The driver’s seat offers a manual height adjuster, and I raised the seat to its highest level, providing an expansive view of the hood and front fenders. The near-vertical windshield, the dashboard, and the steering wheel are right in the driver’s face, delivering an experience unlike any other vehicle on the market.
If you’re planning to carry passengers on a regular basis, get the Wrangler Unlimited. This 4-door model provides more rear-seat room, combined with a large 31.5-cubic-foot cargo area. That makes it possible to carry 4 adults and lots of luggage, though rear legroom remains snug for taller people. Also, thanks to the relatively vertical seatback angle, the rear seat is not conducive to slouching or lounging.
Here’s another compromise Wrangler owners make when buying this Jeep. Loading cargo isn’t easy. I can’t comment on how this works with the Wrangler’s standard soft-top, because I didn’t attempt to put anything in the Wrangler Sport’s cargo area during my desert off-roading excursion. I seem to recall from previous experience, though, that zippers and Velcro are involved if what you want to load doesn’t fit through the tailgate.
The Wrangler Dragon Edition’s hardtop is easier to use. As is true of any Wrangler, the tailgate swings from left to right, creating a problem when the Jeep is parallel parked. The tailgate is also heavy, because the spare tire is mounted to it. And if you don’t open it all the way, it has a tendency to swing back toward you if you’re not parked on level ground. Once the tailgate is open, you can lift the flip-up rear glass to maximize loading capacity. To close up, reverse the process, and make sure to slam the tailgate shut.
If you need to maximize the Wrangler Unlimited trim’s cargo space, which measures 70.6 cubic feet, the rear seats collapse with relative ease. The large rear head restraints don’t require removal; instead, they automatically move into a stowed position that, unfortunately, leaves them exposed to damage if you load sharp objects into the cargo area.

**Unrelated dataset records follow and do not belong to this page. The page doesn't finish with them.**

(** Any number of turns. *)
Lemma turns_send fuel auto fd n : forall x w, audio_tx_ready x ->
  0 <= packets_in (at_stats x) < 2 ^ 64 -> 0 <= frames_complete (at_stats x) < 2 ^ 64 ->
  exists x' w' ds, audio_tx_turns fuel n args auto fd (x, w) = (Go_on, (x', w')) /\ audio_tx_ready x' /\
    at_heard w' = at_heard w ++ ds /\ Forall packet_ok ds /\
    at_wire w' = at_wire w ++ wire_bytes (audio_frames (a_chunk_payload args) (at_frame_seq x) ds) /\
    frame_counts (at_stats x') =
      (u64 (packets_in (at_stats x) + zlen ds), u64 (frames_complete (at_stats x) + zlen ds), frames_incomplete (at_stats x)).
Proof using Htakes Hgoes Halive HW Hpay.
  induction n as [|n IH]; intros x w Hx Hp Hc; cbn [audio_tx_turns].
  { exists x, w, []; rewrite !app_nil_r, !(zlen_nil (A := list Z)), !Z.add_0_r, !u64_id by done; by split_and!. }
  destruct (turn_sends fuel auto fd x w Hx) as (x1 & w1 & ds1 & E1 & Hx1 & Hh1 & Hd1 & Hw1 & Hs1); rewrite (bind_eq _ _ _ _ _ E1).
  assert (Hr : 0 <= packets_in (at_stats x1) < 2 ^ 64 /\ 0 <= frames_complete (at_stats x1) < 2 ^ 64).
  { destruct ds1; [by destruct Hs1 as [_ ->]|]; destruct Hs1 as (_ & _ & [= -> -> _]); split; apply u64_range. }
  destruct (IH x1 w1 Hx1) as (x' & w' & ds & E & Hx' & Hh & Hd & Hw & Hs); [apply Hr|apply Hr|].
  exists x', w', (ds1 ++ ds); split_and!; [done|done|by rewrite Hh, Hh1, app_assoc|by apply Forall_app| |].
  - rewrite Hw, Hw1, <- app_assoc; f_equal; destruct ds1 as [|d ds1]; [by destruct Hs1 as [-> _]|].
    destruct Hs1 as (-> & -> & _); cbn [audio_frames app]; by rewrite app_nil_r, wire_bytes_app.
  - rewrite Hs, zlen_app; destruct ds1 as [|d ds1]; [destruct Hs1 as [_ ->]; by rewrite (zlen_nil (A := list Z)), Z.add_0_l|].
    destruct Hs1 as (-> & _ & [= -> -> ->]); change (zlen [d]) with 1; by rewrite !u64_add_acc.
Qed.
End air.

(** ** The ground side *)

(** What the operations of the ground loop do to the outside: [ar_pending] is
    what the data socket has yet to deliver, [ar_sent] what was given to
    [send], call by call. *)
Class AudioRxWire (W : Type) {HO : ProgramOs W} {HL : LinkSdk W} {HR : GroundOs W} := {
  ar_pending : W -> list Z;
  ar_sent : W -> list (list Z);
  ar_read : forall fd cap t w, let '(d, w') := bb_socket_read fd cap t w in
    ar_pending w = d ++ ar_pending w' /\ (0 < cap -> zlen d <= cap) /\ ar_sent w' = ar_sent w;
  ar_send : forall fd d w, let '(_, w') := send fd d w in ar_pending w' = ar_pending w /\ ar_sent w' = ar_sent w ++ [d];
  ar_stop : forall w, let '(_, w') := stop_flag w in ar_pending w' = ar_pending w /\ ar_sent w' = ar_sent w;
  ar_clock : forall w, let '(_, w') := now_monotonic_s w in ar_pending w' = ar_pending w /\ ar_sent w' = ar_sent w;
  ar_status : forall dev w, let '(_, _, w') := bb_get_status dev w in ar_pending w' = ar_pending w /\ ar_sent w' = ar_sent w
}.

As far as interior quality is concerned, the thing to remember is that Wrangler designers build this vehicle with the expectation that it will be exposed to the elements. Rightly, then, the materials are engineered to withstand atmospheric and environmental abuse. If you’re looking for a plush, luxurious, upscale vehicle, shop elsewhere.
Removing a Wrangler’s convertible top is no easy task, but it is simpler today than it has been in the past. Regardless of the roof type, it is better if 2 people collaborate on the project, a multi-step process measured in minutes, perhaps even quarter-hours, rather than seconds.
For the standard vinyl or optional Sunrider fabric soft-top, remove the plastic windows, release several latches, and the top will fold back over the roll bar and stack itself in the trunk. Raising the roof and re-attaching the windows is a similarly complex exercise, best performed in advance of rain or sunset. Most people are likely to want the Sunrider top option, which offers a quick and simple way to bathe front-seat occupants in sunshine beneath a huge sunroof.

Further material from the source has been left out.